======== Exercise material ========
(* ===== verification/Kalloc.v ===== *)
(** * The physical page allocator: [src/kalloc.c]

    Physical memory is a map from page addresses to the 4096 bytes of the
    page.  The free list is the linked list the code builds: [freelist] is the
    address of the first free page, and the first word of a free page is the
    address of the next one.  [kend] is the linker's [end] symbol. *)

From stdpp Require Import base numbers list gmap strings list_numbers.
From Stdlib Require Import Lia ZArith ZifyBool.
From S2P Require Import Prelude.
Open Scope Z_scope.

Definition PGSIZE : Z := 4096.
Definition PHYSTOP : Z := 0x1000000.

(** mmu.h: [PGROUNDUP] and [PGROUNDDOWN] on 32-bit values. *)
Definition PGROUNDUP (sz : Z) : Z := clr (u32 (sz + PGSIZE - 1)) (PGSIZE - 1).
Definition PGROUNDDOWN (a : Z) : Z := clr a (PGSIZE - 1).

Record kmem := Kmem {
  pages : gmap Z (list Z);   (* physical memory *)
  freelist : Z               (* kmem.freelist; 0 is the null pointer *)
}.

Definition PGLEN : nat := Z.to_nat PGSIZE.
Definition zero_page : list Z := replicate PGLEN 0.
Definition page (k : kmem) (a : Z) : list Z := default zero_page (pages k !! a).
Definition set_page (a : Z) (p : list Z) (k : kmem) : kmem :=
  Kmem (<[a := p]> (pages k)) (freelist k).
Definition set_freelist (r : Z) (k : kmem) : kmem := Kmem (pages k) r.

(** [memset(v, c, PGSIZE)] on a page. *)
Definition memset_page (v c : Z) : M kmem unit := modify (set_page v (replicate PGLEN (u8 c))).

(** [r->next] of the [struct run] at the start of page [r]. *)
Definition run_next (k : kmem) (r : Z) : Z := ldw 4 (page k r) 0.
Definition set_run_next (r next : Z) (k : kmem) : kmem :=
  set_page r (stw 4 0 next (page k r)) k.

Section Kalloc.
Context (kend : Z) (Hkend : 0 < kend).

Definition kfree (v : Z) : M kmem unit :=
  if negb (v mod PGSIZE =? 0) || (v <? kend) || (PHYSTOP <=? v) then panic "kfree"
  else
    memset_page v 1;;
    next ← gets freelist;
    modify (set_run_next v next);;
    modify (set_freelist v).

Definition kalloc : M kmem Z :=
  r ← gets freelist;
  (if negb (r =? 0) then
     next ← gets (fun k => run_next k r);
     modify (set_freelist next)
   else mret tt);;
  mret r.

(** [for(; p + PGSIZE <= PHYSTOP; p += PGSIZE) kfree(p)] *)
Definition kinit : M kmem unit :=
  loop (Z.to_nat (PHYSTOP / PGSIZE) + 1)
    (fun p => if p + PGSIZE <=? PHYSTOP then kfree p;; mret (inl (p + PGSIZE))
              else mret (inr tt))
    (PGROUNDUP kend).

(** ** The free list as a list *)

Definition allocatable (a : Z) : Prop := a mod PGSIZE = 0 /\ kend <= a < PHYSTOP.

(** The linked list from [p] visits exactly the pages [l]. *)
Fixpoint chain (k : kmem) (p : Z) (l : list Z) : Prop :=
  match l with
  | [] => p = 0
  | a :: l => p = a /\ length (page k a) = PGLEN /\ chain k (run_next k a) l
  end.

(** The well-formedness invariant of the allocator. *)
Definition kinv (k : kmem) (l : list Z) : Prop :=
  chain k (freelist k) l /\ NoDup l /\ Forall allocatable l.

(** ** Lemmas *)

Lemma page_set_eq a p k : page (set_page a p k) a = p.
Proof. unfold page, set_page. simpl. by rewrite lookup_insert_eq. Qed.
Lemma page_set_ne a b p k : a <> b -> page (set_page a p k) b = page k b.
Proof. intros. unfold page, set_page. simpl. by rewrite lookup_insert_ne. Qed.

Lemma PGROUNDUP_spec a :
  0 <= a <= 2 ^ 32 - PGSIZE ->
  PGROUNDUP a mod PGSIZE = 0 /\ a <= PGROUNDUP a < a + PGSIZE.
Proof.
  intros Ha. unfold PGROUNDUP, clr, PGSIZE in *. rewrite u32_small by lia.
  change (4096 - 1) with (Z.ones 12).
  rewrite Z.ldiff_ones_r, Z.shiftl_mul_pow2, Z.shiftr_div_pow2 by lia.
  change (2 ^ 12) with 4096. split; Z.div_mod_to_equations; lia.
Qed.

Lemma PGROUNDDOWN_spec a :
  0 <= a -> PGROUNDDOWN a = a - a mod PGSIZE.
Proof.
  intros Ha. unfold PGROUNDDOWN, clr, PGSIZE in *.
  change (4096 - 1) with (Z.ones 12).
  rewrite Z.ldiff_ones_r, Z.shiftl_mul_pow2, Z.shiftr_div_pow2 by lia.
  change (2 ^ 12) with 4096. Z.div_mod_to_equations; lia.
Qed.

(** The list does not change when pages outside it do. *)
Lemma chain_frame k k' p l :
  (forall a, a ∈ l -> page k' a = page k a) -> chain k p l -> chain k' p l.
Proof.
  revert p. induction l as [|a l IH]; intros p Hf Hc; simpl in *; [done|].
  destruct Hc as (-> & Hl & Hc). unfold run_next. rewrite Hf by set_solver.
  split; [done|]. split; [done|]. apply IH; [set_solver|done].
Qed.

Lemma freelist_word k l :
  kinv k l -> freelist k mod 256 ^ Z.of_nat 4 = freelist k.
Proof using Hkend.
  intros (Hc & _ & Hall). apply Z.mod_small.
  destruct l as [|a l]; simpl in Hc; [lia|]. destruct Hc as (-> & _).
  inversion_clear Hall as [|? ? [_ Ha] _]. unfold PHYSTOP in *. simpl. lia.
Qed.

Lemma kfree_wp v k l :
  kinv k l -> allocatable v -> v ∉ l ->
  wp (kfree v) (fun _ k' => kinv k' (v :: l) /\ (forall a, a <> v -> page k' a = page k a)) k.
Proof using Hkend.
  intros Hk Hv Hnl. pose proof Hk as (Hc & Hnd & Hall). pose proof Hv as (Hal & Hr).
  unfold kfree. destruct (_ || _) eqn:E; [lia|]. clear E.
  unfold memset_page. repeat wp_step.
  set (k1 := set_page v (replicate PGLEN (u8 1)) k).
  set (k2 := set_freelist v (set_run_next v (freelist k1) k1)).
  assert (Hne : forall a, a <> v -> page k2 a = page k a).
  { intros a Ha. transitivity (page k1 a); apply page_set_ne; congruence. }
  assert (Hpv : page k2 v = stw 4 0 (freelist k) (replicate PGLEN (u8 1))).
  { transitivity (stw 4 0 (freelist k1) (page k1 v)); [apply page_set_eq|].
    unfold k1. by rewrite page_set_eq. }
  assert (HL : (0 + 4 <= length (replicate PGLEN (u8 1)))%nat)
    by (rewrite length_replicate; unfold PGLEN, PGSIZE; lia).
  split; [|done]. split; [|split; by constructor].
  split; [done|]. unfold run_next. rewrite Hpv. split.
  { by rewrite length_stw, length_replicate. }
  rewrite ldw_stw_same, (freelist_word k l) by done.
  eapply chain_frame; [|exact Hc]. intros a Ha. apply Hne. by intros ->.
Qed.

Lemma kalloc_wp k l :
  kinv k l ->
  wp kalloc (fun r k' => pages k' = pages k /\
               match l with
               | [] => r = 0 /\ kinv k' []
               | a :: l => r = a /\ a <> 0 /\ kinv k' l
               end) k.
Proof using Hkend.
  intros (Hc & Hnd & Hall). unfold kalloc. repeat wp_step.
  - split; [done|].
    destruct l as [|a l]; simpl in Hc; [lia|]. destruct Hc as (Hf & Hl & Hc).
    apply NoDup_cons in Hnd as [Ha Hnd]. inversion_clear Hall as [|? ? Hal Hall'].
    rewrite Hf. split; [done|]. split; [destruct Hal; lia|].
    split; [by apply (chain_frame k)|done].
  - split; [done|]. destruct l as [|a l]; simpl in Hc; [done|].
    destruct Hc as (Hf & _). inversion_clear Hall as [|? ? [? ?] _]. lia.
Qed.

(** ** Allocation traces

    An abstract allocator: the pages handed out and the pages still free.  A
    step is a [kalloc] or a [kfree] of a page that is out. *)

Inductive alloc_op := OpKalloc | OpKfree (v : Z).

Definition run_op (op : alloc_op) : M kmem Z :=
  match op with
  | OpKalloc => kalloc
  | OpKfree v => kfree v;; mret 0
  end.

(** What a client has seen: the pages it holds. *)
Definition client_step (op : alloc_op) (r : Z) (held : list Z) : list Z :=
  match op with
  | OpKalloc => if r =? 0 then held else r :: held
  | OpKfree v => filter (fun a => a <> v) held
  end.

Inductive trace : kmem -> list Z -> kmem -> list Z -> Prop :=
| trace_nil k held : trace k held k held
| trace_cons k held op r k' k'' held'' :
    (forall v, op = OpKfree v -> v ∈ held) ->
    run_op op k = Ok r k' ->
    trace k' (client_step op r held) k'' held'' ->
    trace k held k'' held''.

(** Free and held pages partition the allocatable pages [all]. *)
Definition partition (k : kmem) (held all : list Z) : Prop :=
  exists l, kinv k l /\ NoDup held /\ held ++ l ≡ₚ all.

Lemma run_op_partition op k held all :
  NoDup all -> Forall allocatable all -> partition k held all ->
  (forall v, op = OpKfree v -> v ∈ held) ->
  exists r k', run_op op k = Ok r k' /\ partition k' (client_step op r held) all /\
    (op = OpKalloc -> (r = 0 <-> held ≡ₚ all) /\ (r <> 0 -> r ∉ held)).
Proof using Hkend.
  intros Hnd Hall (l & Hk & Hh & Hp) Hop.
  assert (Hnl : NoDup (held ++ l)) by by rewrite Hp.
  apply NoDup_app in Hnl as (_ & Hdis & Hndl). destruct op as [|v]; simpl.
  - destruct (wp_elim _ _ _ (kalloc_wp k l Hk)) as (r & k' & Hr & _ & Hq).
    exists r, k'. split; [done|]. destruct l as [|a l].
    + destruct Hq as [-> Hk']. simpl. rewrite app_nil_r in Hp.
      split; [exists []; rewrite app_nil_r; done|]. intros _. naive_solver.
    + destruct Hq as (-> & Ha & Hk'). rewrite (proj2 (Z.eqb_neq a 0)) by done.
      assert (a ∉ held) by (intros Hin; apply (Hdis a); set_solver).
      split.
      * exists l. split; [done|]. split; [by constructor|].
        rewrite <- Hp. simpl. by rewrite Permutation_middle.
      * intros _. split; [|done]. split; [done|]. intros Hperm. exfalso.
        apply Permutation_length in Hperm. apply Permutation_length in Hp.
        rewrite length_app in Hp. simpl in Hp. lia.
  - specialize (Hop v eq_refl).
    assert (Hav : allocatable v).
    { rewrite Forall_forall in Hall. apply Hall. rewrite <- Hp. set_solver. }
    assert (Hvl : v ∉ l) by (intros Hin; by apply (Hdis v)).
    destruct (wp_elim _ _ _ (kfree_wp v k l Hk Hav Hvl)) as ([] & k' & Hr & Hk' & _).
    exists 0, k'. unfold mbind, M_bind. rewrite Hr. split; [done|]. split; [|done].
    exists (v :: l). split; [done|]. split; [by apply NoDup_filter|].
    rewrite <- Hp. rewrite <- Permutation_middle. rewrite app_comm_cons. f_equiv.
    clear - Hh Hop. induction held as [|x held IH]; [set_solver|].
    apply NoDup_cons in Hh as [Hx Hh]. destruct (decide (x = v)) as [->|Hxv].
    + rewrite filter_cons_False by naive_solver. f_equiv.
      clear - Hx. induction held as [|y held IH]; [done|].
      rewrite filter_cons_True by set_solver. f_equiv. apply IH. set_solver.
    + rewrite filter_cons_True by naive_solver.
      rewrite Permutation_swap. f_equiv. apply IH; [done|set_solver].
Qed.

(** C9 (kalloc.c): whatever sequence of [kalloc] calls and [kfree]s of pages
    currently held is run, no call panics, and at every point the pages held
    and the free list are disjoint, without duplicates, and together are
    exactly the allocatable pages: [kalloc] never hands out a page twice and
    no page is lost. *)
Theorem alloc_trace_partition k held k' held' all :
  NoDup all -> Forall allocatable all -> partition k held all ->
  trace k held k' held' ->
  partition k' held' all /\
  forall op, (forall v, op = OpKfree v -> v ∈ held') ->
    exists r k'', run_op op k' = Ok r k'' /\
      (op = OpKalloc -> (r = 0 <-> held' ≡ₚ all) /\ (r <> 0 -> r ∉ held')).
Proof using Hkend.
  intros Hnd Hall Hp Ht.
  assert (Hp' : partition k' held' all).
  { induction Ht as [|k held op r k1 k2 held2 Hop Hr Ht IH]; [done|].
    destruct (run_op_partition op k held all Hnd Hall Hp Hop) as (r' & k1' & Hr' & Hp1 & _).
    rewrite Hr in Hr'. injection Hr' as -> ->. auto. }
  split; [done|]. intros op Hop.
  destruct (run_op_partition op k' held' all Hnd Hall Hp' Hop) as (r & k'' & Hr & _ & Hq).
  eauto.
Qed.

(** The pages [kinit] frees, in the order it frees them. *)
Definition all_pages : list Z :=
  (fun i => PGROUNDUP kend + PGSIZE * i) <$>
    seqZ 0 ((PHYSTOP - PGROUNDUP kend) / PGSIZE).

Lemma elem_of_all_pages a :
  kend <= PHYSTOP -> a ∈ all_pages <-> allocatable a.
Proof using Hkend.
  intros He. unfold all_pages, allocatable.
  destruct (PGROUNDUP_spec kend) as [Hm Hr]; [unfold PHYSTOP, PGSIZE in *; lia|].
  rewrite list_elem_of_fmap. split.
  - intros (i & -> & Hi). apply elem_of_seqZ in Hi. unfold PGSIZE, PHYSTOP in *.
    Z.div_mod_to_equations. lia.
  - intros [Ha Har]. exists ((a - PGROUNDUP kend) / PGSIZE).
    rewrite elem_of_seqZ. unfold PGSIZE, PHYSTOP in *. Z.div_mod_to_equations. lia.
Qed.

Lemma NoDup_all_pages : NoDup all_pages.
Proof.
  unfold all_pages. apply NoDup_fmap_2; [|apply NoDup_seqZ].
  intros i j. unfold PGSIZE. lia.
Qed.

Lemma kinit_wp k :
  kend <= PHYSTOP -> freelist k = 0 ->
  wp kinit (fun _ k' => partition k' [] all_pages) k.
Proof using Hkend.
  intros He Hk. destruct (PGROUNDUP_spec kend) as [Hm Hr]; [unfold PHYSTOP, PGSIZE in *; lia|].
  unfold kinit. set (n := (PHYSTOP - PGROUNDUP kend) / PGSIZE).
  eapply (wp_loop
    (fun p k => exists i, 0 <= i <= n /\ p = PGROUNDUP kend + PGSIZE * i /\
       kinv k (reverse ((fun i => PGROUNDUP kend + PGSIZE * i) <$> seqZ 0 i)))
    (fun p _ => Z.to_nat ((PHYSTOP - p) / PGSIZE))).
  - intros p k1 (i & Hi & -> & Hinv). repeat wp_step.
    + assert (i < n) by (unfold n, PGSIZE, PHYSTOP in *; Z.div_mod_to_equations; lia).
      eapply wp_mono; [apply (kfree_wp _ _ _ Hinv)|].
      * unfold allocatable, PGSIZE, PHYSTOP in *. Z.div_mod_to_equations. lia.
      * rewrite elem_of_reverse, list_elem_of_fmap. intros (j & Hj & Hjr).
        apply elem_of_seqZ in Hjr. unfold PGSIZE in *. lia.
      * intros [] k2 [Hk2 _]. apply wp_ret. split.
        -- exists (i + 1). split; [lia|]. split; [lia|].
           replace (seqZ 0 (i + 1)) with (seqZ 0 i ++ [i]).
           { by rewrite fmap_app, reverse_app. }
           rewrite (seqZ_app 0 i 1) by lia. done.
        -- unfold PGSIZE, PHYSTOP in *. Z.div_mod_to_equations. lia.
    + exists (reverse all_pages). rewrite app_nil_l.
      assert (i = n) as -> by (unfold n, PGSIZE, PHYSTOP in *; Z.div_mod_to_equations; lia).
      split; [done|]. split; [constructor|]. apply reverse_Permutation.
  - exists 0. split; [unfold n, PGSIZE, PHYSTOP in *; Z.div_mod_to_equations; lia|]. split; [lia|].
    split; [exact Hk|]. split; constructor.
  - unfold PGSIZE, PHYSTOP in *. Z.div_mod_to_equations. lia.
Qed.

(** From an empty free list, [kinit] terminates without
    a panic and leaves a well-formed free list that holds exactly the pages
    between the end of the kernel and [PHYSTOP], each once. *)
Theorem kinit_frees_all k :
  kend <= PHYSTOP -> freelist k = 0 ->
  wp kinit (fun _ k' => exists l, kinv k' l /\ forall a, a ∈ l <-> allocatable a) k.
Proof using Hkend.
  intros He Hk. eapply wp_mono; [by apply kinit_wp|].
  intros _ k' (l & Hl & _ & Hp). exists l. split; [done|].
  intros a. rewrite <- (elem_of_all_pages a He), <- Hp. done.
Qed.
End Kalloc.

(** A machine whose kernel ends two pages below [PHYSTOP]. *)
Definition two_pages : Z := PHYSTOP - 2 * PGSIZE.

Lemma kinit_frees_all_witness :
  wp (kinit two_pages)
     (fun _ k => exists l, kinv two_pages k l /\ forall a, a ∈ l <-> allocatable two_pages a)
     (Kmem ∅ 0).
Proof. apply kinit_frees_all; done. Defined.

Definition after {A} (m : M kmem A) (k : kmem) : kmem :=
  match m k with Ok _ k' => k' | _ => k end.

Lemma alloc_trace_partition_witness :
  partition two_pages (after kalloc (after (kinit two_pages) (Kmem ∅ 0)))
    [PHYSTOP - PGSIZE] (all_pages two_pages).
Proof.
  apply (alloc_trace_partition two_pages ltac:(done) (after (kinit two_pages) (Kmem ∅ 0)) []).
  - apply NoDup_all_pages.
  - apply Forall_forall. intros x. apply elem_of_all_pages; done.
  - pose proof (kinit_wp two_pages ltac:(done) (Kmem ∅ 0) ltac:(done) ltac:(done)) as H.
    unfold wp in H. unfold after. destruct (kinit two_pages (Kmem ∅ 0)); done.
  - eapply (trace_cons two_pages _ _ OpKalloc (PHYSTOP - PGSIZE)); [done| |constructor].
    vm_compute. reflexivity.
Defined.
========
== The problem ==
Please find all lines of the entries that hold the string "Import" and copy them.

== Response box ==
From stdpp Require Import base numbers list gmap strings list_numbers.
From Stdlib Require Import Lia ZArith ZifyBool.
From S2P Require Import Prelude.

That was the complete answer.